Any fish that is kept for consumption is bled by cutting the point of its gills, which is essentially its heart, which also kills them quickly. Larger more dangerous species are hit in the top of the head before bleeding and hook removal if they are destined for the ice chest, or put in the live well for that task to be done just prior to cleaning as soon as possible after arriving back at the dock.
As a result of this wide range of fishing interests, my only claim to fame is “I’ve been skunked fishing for everything!”
I hate “sniffing the skunk” but it does happen to the best of us and anyone who says they “never get skunked” is either a heck of allot better with a rod and reel than the rest of us or a liar who only went fishing once (probably with some one else) and caught something.
From late May into early June my two favorite techniques and site specific striped bass fisheries develop.

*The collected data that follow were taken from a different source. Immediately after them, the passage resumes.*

(* ===== verification/NdkMem.v ===== *)
(** * The memory behind the C interface

    The C interface, and the one for Cangjie, hand out pointers and take them
    back.  The memory is a map from references to the objects they point to;
    an allocation may fail ([allocates] says which ones succeed), a dangling or
    null pointer that is followed is the outcome [Undef], and so is freeing
    twice.  The file also
    has the error codes, identifiers and conversions of [oh_convertor.cpp]. *)

From S2P Require Import Prelude Errno Value.

(** ** Codes *)

(** [oh_preferences_err_code.h:52-71] OH_Preferences_ErrCode *)
Inductive OH_Preferences_ErrCode :=
  | PREFERENCES_OK
  | PREFERENCES_ERROR_INVALID_PARAM
  | PREFERENCES_ERROR_NOT_SUPPORTED
  | PREFERENCES_ERROR_BASE
  | PREFERENCES_ERROR_DELETE_FILE
  | PREFERENCES_ERROR_STORAGE
  | PREFERENCES_ERROR_MALLOC
  | PREFERENCES_ERROR_KEY_NOT_FOUND
  | PREFERENCES_ERROR_GET_DATAOBSMGRCLIENT.

Abbreviation Code := OH_Preferences_ErrCode.

#[export] Instance OH_Preferences_ErrCode_eq_dec : EqDecision OH_Preferences_ErrCode.
Proof. solve_decision. Defined.

(** [oh_preferences_err_code.h:54-70] OH_Preferences_ErrCode *)
Definition ndk_code (e : OH_Preferences_ErrCode) : Z :=
  match e with
  | PREFERENCES_OK => 0
  | PREFERENCES_ERROR_INVALID_PARAM => 401
  | PREFERENCES_ERROR_NOT_SUPPORTED => 801
  | PREFERENCES_ERROR_BASE => 15500000
  | PREFERENCES_ERROR_DELETE_FILE => 15500010
  | PREFERENCES_ERROR_STORAGE => 15500011
  | PREFERENCES_ERROR_MALLOC => 15500012
  | PREFERENCES_ERROR_KEY_NOT_FOUND => 15500013
  | PREFERENCES_ERROR_GET_DATAOBSMGRCLIENT => 15500019
  end.

(** [oh_convertor.cpp:21-33] ERROR_CODE_MAP *)
Definition ERROR_CODE_MAP : list (Z * OH_Preferences_ErrCode) := [
  (E_OK, PREFERENCES_OK);
  (E_INVALID_ARGS, PREFERENCES_ERROR_INVALID_PARAM);
  (E_KEY_EMPTY, PREFERENCES_ERROR_INVALID_PARAM);
  (E_KEY_EXCEED_MAX_LENGTH, PREFERENCES_ERROR_INVALID_PARAM);
  (E_VALUE_EXCEED_MAX_LENGTH, PREFERENCES_ERROR_INVALID_PARAM);
  (E_NOT_SUPPORTED, PREFERENCES_ERROR_NOT_SUPPORTED);
  (E_DELETE_FILE_FAIL, PREFERENCES_ERROR_DELETE_FILE);
  (E_GET_DATAOBSMGRCLIENT_FAIL, PREFERENCES_ERROR_GET_DATAOBSMGRCLIENT);
  (E_NO_DATA, PREFERENCES_ERROR_KEY_NOT_FOUND);
  (E_OBSERVER_RESERVE, PREFERENCES_OK)].

(** [oh_convertor.cpp:35-42] NativeErrToNdk *)
Definition NativeErrToNdk (nativeCode : Z) : OH_Preferences_ErrCode :=
  match table_find nativeCode ERROR_CODE_MAP with
  | Some e => e
  | None => PREFERENCES_ERROR_STORAGE
  end.

(** [oh_preferences_impl.h:26-31] PreferencesNdkStructId *)
Definition PREFERENCES_OH_OPTION_CID : Z := 1002931.
Definition PREFERENCES_OH_PREFERENCES_CID : Z := PREFERENCES_OH_OPTION_CID + 1.
Definition PREFERENCES_OH_VALUE_CID : Z := PREFERENCES_OH_PREFERENCES_CID + 1.
Definition PREFERENCES_OH_PAIR_CID : Z := PREFERENCES_OH_VALUE_CID + 1.

(** [oh_preferences.cpp:39-47] PreferencesStructValidCheck *)
Definition PreferencesStructValidCheck (originCid targetCid : Z) : bool :=
  if negb (originCid =? targetCid) then false else true.

(** ** Objects *)

Definition Ptr := option positive.

(** Memory that may not have been written yet. *)
Inductive cell (A : Type) := Uninit | Val (a : A).
Arguments Uninit {A}.
Arguments Val {A} a.

#[export] Instance cell_eq_dec `{EqDecision A} : EqDecision (cell A).
Proof. solve_decision. Defined.

(** [oh_preferences_value_impl.h:35-38] OH_PreferencesValueImpl *)
Record OH_PreferencesValueImpl := mkValueImpl { v_cid : Z; value_ : PreferencesValue }.

(** [oh_preferences_impl.h:83-98] OH_PreferencesOption *)
Record OH_PreferencesOption := mkOHOption {
  o_cid : Z;
  fileName : string;
  o_bundleName : string;
  o_dataGroupId : string;
  storageType : Z
}.

(** [oh_preferences_value_impl.h:27-32] OH_PreferencesPair *)
Record OH_PreferencesPair := mkPair {
  p_cid : cell Z;
  p_key : cell Ptr;
  p_value : cell Ptr;
  p_maxIndex : cell Z
}.

Definition pair_uninit : OH_PreferencesPair := mkPair Uninit Uninit Uninit Uninit.

(** The object behind the factory is a reference of [Helper]; an observer is
    a reference too, and a context is the address that the caller gave.

    [oh_preferences_impl.h:51-81] OH_PreferencesImpl *)
Record OH_PreferencesImpl := mkPrefsImpl {
  i_cid : Z;
  preferences_ : Ptr;
  filePath_ : string;
  dataObservers_ : list (positive * Z)
}.

(** An array of the Cangjie interface.

    [preferences_interface.h:26-39] CArrBool, CArrStr, CArrDouble *)
Record CArr := mkCArr { arr_head : Ptr; arr_size : Z }.

(** The struct has every member; [tag] says which one counts.  A [double] is
    the integer of its bits.

    [preferences_interface.h:41-50] ValueType *)
Record ValueType := mkValueType {
  integer : Z;
  float64 : Z;
  string_ : Ptr;
  boolean : bool;
  boolArray : CArr;
  doubleArray : CArr;
  stringArray : CArr;
  tag : Z
}.

(** What a pointer points to: a struct of an interface, or memory from
    [malloc]. *)
Inductive CObj :=
  | CValue (v : OH_PreferencesValueImpl)
  | COption (o : OH_PreferencesOption)
  | CPrefs (p : OH_PreferencesImpl)
  | CPairs (l : list OH_PreferencesPair)
  | CChars (l : list (cell ascii))
  | CStrings (l : list (cell Ptr))
  | CInts (l : list Z)              (** [int], [int64_t], [uint8_t], and the bits of [double] *)
  | CBools (l : list bool)
  | CValueTypes (l : list (cell ValueType)).

Record CMem := mkCMem {
  heap : gmap positive CObj;
  next_ptr : positive;
  allocations : nat;                (** how many were asked for *)
  allocates : nat -> bool           (** whether the n-th succeeds *)
}.

Definition set_heap h m := mkCMem h (next_ptr m) (allocations m) (allocates m).

(** [malloc] and [new (std::nothrow)] *)
Definition alloc_c (o : CObj) : ST CMem Ptr := fun m =>
  let m' := mkCMem (heap m) (next_ptr m) (S (allocations m)) (allocates m) in
  if allocates m (allocations m)
  then (Some (next_ptr m), mkCMem (<[next_ptr m := o]> (heap m)) (Pos.succ (next_ptr m)) (S (allocations m)) (allocates m))
  else (None, m').

Definition load (p : Ptr) : SO CMem CObj := fun m =>
  match p with
  | Some r => match heap m !! r with Some o => Done (o, m) | None => Undef end
  | None => Undef
  end.

Definition store (r : positive) (o : CObj) : SO CMem unit := fun m =>
  match heap m !! r with Some _ => Done (tt, set_heap (<[r := o]> (heap m)) m) | None => Undef end.

Definition free_ref (r : positive) : SO CMem unit := fun m =>
  match heap m !! r with Some _ => Done (tt, set_heap (delete r (heap m)) m) | None => Undef end.

(** [free]: of a null pointer it does nothing. *)
Definition free (p : Ptr) : SO CMem unit := match p with None => mret tt | Some r => free_ref r end.

(** Reading memory that was never written. *)
Definition read_cell {A} (c : cell A) : outcome A := match c with Val a => Done a | Uninit => Undef end.

(** The identifier, with which every struct of the interface begins. *)
Definition cid_of (o : CObj) : outcome Z :=
  match o with
  | CValue v => Done (v_cid v)
  | COption v => Done (o_cid v)
  | CPrefs v => Done (i_cid v)
  | CPairs (p :: _) => read_cell (p_cid p)
  | _ => Undef
  end.

Definition read_cid (p : Ptr) : SO CMem Z := o ← load p; run_out (cid_of o).

(** ** The functions of the C library for bounded memory *)

(** [memset_s] and [memcpy_s] answer whether they did their work, by the size
    of the destination and the number of bytes. *)
Class Securec := {
  memset_s : Z -> Z -> bool;
  memcpy_s : Z -> Z -> bool
}.

(** Both work within the bounds of the library, on at least one byte. *)
Class SecurecLaws `{Securec} := {
  memset_s_small n : 0 < n < 2 ^ 31 -> memset_s n n = true;
  memcpy_s_small d n : 0 <= n <= d -> 0 < d < 2 ^ 31 -> memcpy_s d n = true
}.

(** The characters of a string. *)
Definition chars (s : string) : list (cell ascii) := map Val (String.list_ascii_of_string s).

(** ** Facts *)

(** The error codes differ, so a code says which error it was. *)
Lemma ndk_code_inj a b : ndk_code a = ndk_code b -> a = b.
Proof. by destruct a, b. Qed.

Lemma load_eq r o m : heap m !! r = Some o -> load (Some r) m = Done (o, m).
Proof. intros E. unfold load. by rewrite E. Qed.

Lemma store_eq r o o' m : heap m !! r = Some o -> store r o' m = Done (tt, set_heap (<[r := o']> (heap m)) m).
Proof. intros E. unfold store. by rewrite E. Qed.

Lemma free_eq r o m : heap m !! r = Some o -> free (Some r) m = Done (tt, set_heap (delete r (heap m)) m).
Proof. intros E. cbn. unfold free_ref. by rewrite E. Qed.

Lemma read_cid_eq r o c m : heap m !! r = Some o -> cid_of o = Done c -> read_cid (Some r) m = Done (c, m).
Proof. intros E Ec. unfold read_cid. rewrite (so_bind_Done _ _ _ _ _ (load_eq _ _ _ E)). unfold run_out. by rewrite Ec. Qed.

Lemma PreferencesStructValidCheck_refl c : PreferencesStructValidCheck c c = true.
Proof. unfold PreferencesStructValidCheck. by rewrite Z.eqb_refl. Qed.

Lemma alloc_c_ok o m : allocates m (allocations m) = true ->
  alloc_c o m = (Some (next_ptr m),
    mkCMem (<[next_ptr m := o]> (heap m)) (Pos.succ (next_ptr m)) (S (allocations m)) (allocates m)).
Proof. intros E. unfold alloc_c. by rewrite E. Qed.

Lemma alloc_c_failed o m : allocates m (allocations m) = false ->
  alloc_c o m = (None, mkCMem (heap m) (next_ptr m) (S (allocations m)) (allocates m)).
Proof. intros E. unfold alloc_c. by rewrite E. Qed.

(** References above [next_ptr] are free. *)
Definition mem_ok (m : CMem) : Prop := forall r, (next_ptr m <= r)%positive -> heap m !! r = None.

Lemma mem_ok_alloc o m : mem_ok m -> mem_ok (snd (alloc_c o m)).
Proof.
  intros Hm. unfold alloc_c. destruct (allocates m (allocations m)); intros r Hr; cbn in *; [|by apply Hm].
  rewrite lookup_insert_ne by lia. apply Hm. lia.
Qed.

Lemma mem_ok_heap h m : mem_ok m -> (forall r, is_Some (h !! r) -> is_Some (heap m !! r)) -> mem_ok (set_heap h m).
Proof. intros Hm Hh r Hr. apply eq_None_not_Some. intros Hs%Hh. rewrite (Hm r Hr) in Hs. by destruct Hs. Qed.

(** What was allocated and then freed leaves no trace. *)
Lemma alloc_free o m : mem_ok m -> delete (next_ptr m) (<[next_ptr m := o]> (heap m)) = heap m.
Proof. intros Hm. rewrite delete_insert_eq. apply delete_id, Hm. lia. Qed.

(** *** Many objects *)

Fixpoint puts (l : list (positive * CObj)) (h : gmap positive CObj) : gmap positive CObj :=
  match l with [] => h | (r, o) :: l => puts l (<[r := o]> h) end.

Fixpoint del (rs : list positive) (h : gmap positive CObj) : gmap positive CObj :=
  match rs with [] => h | r :: rs => del rs (delete r h) end.

Lemma puts_app l1 l2 h : puts (l1 ++ l2) h = puts l2 (puts l1 h).
Proof. revert h. induction l1 as [|[r o] l1 IH]; intros h; [done|]. apply IH. Qed.

Lemma puts_ne l h q : q ∉ l.*1 -> puts l h !! q = h !! q.
Proof.
  revert h. induction l as [|[r o] l IH]; intros h Hq; [done|]. cbn [puts].
  apply not_elem_of_cons in Hq as [Hne Hq]. by rewrite IH, lookup_insert_ne.
Qed.

Lemma puts_in l h r o : NoDup l.*1 -> (r, o) ∈ l -> puts l h !! r = Some o.
Proof.
  revert h. induction l as [|[r0 o0] l IH]; intros h Hn Hin; [inv Hin|]. apply NoDup_cons in Hn as [Hr Hn]. cbn [puts].
  apply elem_of_cons in Hin as [[= -> ->]|Hin]; [by rewrite puts_ne, lookup_insert_eq|by apply IH].
Qed.

Lemma del_lookup rs h q : del rs h !! q = if decide (q ∈ rs) then None else h !! q.
Proof.
  revert h. induction rs as [|r rs IH]; intros h; [done|]. cbn [del]. rewrite IH.
  destruct (decide (q ∈ rs)) as [Hq|Hq]; [by rewrite decide_True by (by right)|].
  destruct (decide (q = r)) as [->|Hne].
  - by rewrite decide_True by left; rewrite lookup_delete_eq.
  - rewrite decide_False by (by rewrite not_elem_of_cons). by rewrite lookup_delete_ne.
Qed.

Lemma del_app r1 r2 h : del (r1 ++ r2) h = del r2 (del r1 h).
Proof. revert h. induction r1 as [|r r1 IH]; intros h; [done|]. apply IH. Qed.

(** What was not there before and is taken away leaves no trace. *)
Lemma del_puts l h : (forall r, r ∈ l.*1 -> h !! r = None) -> del l.*1 (puts l h) = h.
Proof.
  intros Hf. apply map_eq. intros q. rewrite del_lookup. case_decide as Hq; [by rewrite Hf|by apply puts_ne].
Qed.

(** *** Footprints

    What an operation made is a part [f] of the memory, apart from what was
    there. *)

Abbreviation Heap := (gmap positive CObj).

Record made (m : CMem) (f : Heap) (m' : CMem) : Prop := {
  md_heap : heap m' = f ∪ heap m;
  md_disj : f ##ₘ heap m;
  md_ok : mem_ok m';
  md_alloc : allocates m' = allocates m
}.

Lemma made_nothing m : mem_ok m -> made m ∅ m.
Proof. intros Hm. split; [by rewrite (left_id_L ∅ (∪))|apply map_disjoint_empty_l|done|done]. Qed.

Lemma made_trans m1 f1 m2 f2 m3 : made m1 f1 m2 -> made m2 f2 m3 -> made m1 (f2 ∪ f1) m3.
Proof.
  intros [H1 D1 _ A1] [H2 D2 O2 A2]. rewrite H1 in D2. apply map_disjoint_union_r in D2 as [D2 D3].
  split; [by rewrite H2, H1, (assoc_L (∪))|by apply map_disjoint_union_l|done|congruence].
Qed.

Lemma made_subset m f m' : made m f m' -> f ⊆ heap m'.
Proof. intros [-> _ _ _]. apply map_union_subseteq_l. Qed.

Lemma made_keeps m f m' g : made m f m' -> g ⊆ heap m -> g ⊆ heap m' /\ f ##ₘ g.
Proof.
  intros [-> D _ _] Hg. split; [|by eapply map_disjoint_weaken_r].
  etrans; [exact Hg|by apply map_union_subseteq_r].
Qed.

Lemma without_without (h f g : Heap) : (h ∖ f) ∖ g = h ∖ (f ∪ g).
Proof.
  apply map_eq. intros q. rewrite !lookup_difference, lookup_union. by destruct (f !! q), (g !! q).
Qed.

Lemma without_subset (h f g : Heap) : g ⊆ h -> f ##ₘ g -> g ⊆ h ∖ f.
Proof.
  intros Hg Hd. apply map_subseteq_spec. intros q o Hq. rewrite lookup_difference, (map_disjoint_Some_r f g q o Hd Hq).
  by eapply lookup_weaken.
Qed.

One is the” worm spawn” often erroneously called the “worm hatch” by many anglers. It is a natural occurrence, when generally smaller stripers go on a feeding binge on Neres succineata, the “yellow jawed clam worm” a small relative of the much larger sand and clam worms used for bait. At two to four inches in length, these multi legged worms ascend into the water column of bays, salt ponds and other shallow generally protected areas along the coast when temps reach 67-69 degrees F to spawn. Stripers, other species even crabs get in on the easy pickings and feed on the worms that at times are like a blizzard of small worms scooting around often in a narrow zone of open water above or around eel grass.
The other event, which I like better because in general much larger stripers can be targeted and caught, is also erroneously called “the squid bite”. The squid don’t do any biting but they themselves are gobbled up by stripers, blues and other predators as they chase down and crash into schools of squid as they are pushed and pulled around by the tides. This is my favorite striped bass fishery, because there is a reasonably good chance of hooking into large stripers. I’ve never caught a monster but have caught and almost always released many bass ranging between ten and thirty some pounds.
This is an exciting, fun, challenging and potentially productive but short lived fishery that takes place this time of year up and down the New England coast.
Slug’Go’s in the six or nine inch length and Yozuri Hydro Squid are the lures are my “lures of choice” but there are many squid clones on the market that will certainly catch “squid slurping” fish of all species.
Fishing this time of year is like opening a wrapped present, you never know what you might get but going through the process is always an enjoyable experience (unless of course the weather turns sour or something mechanical “craps out”).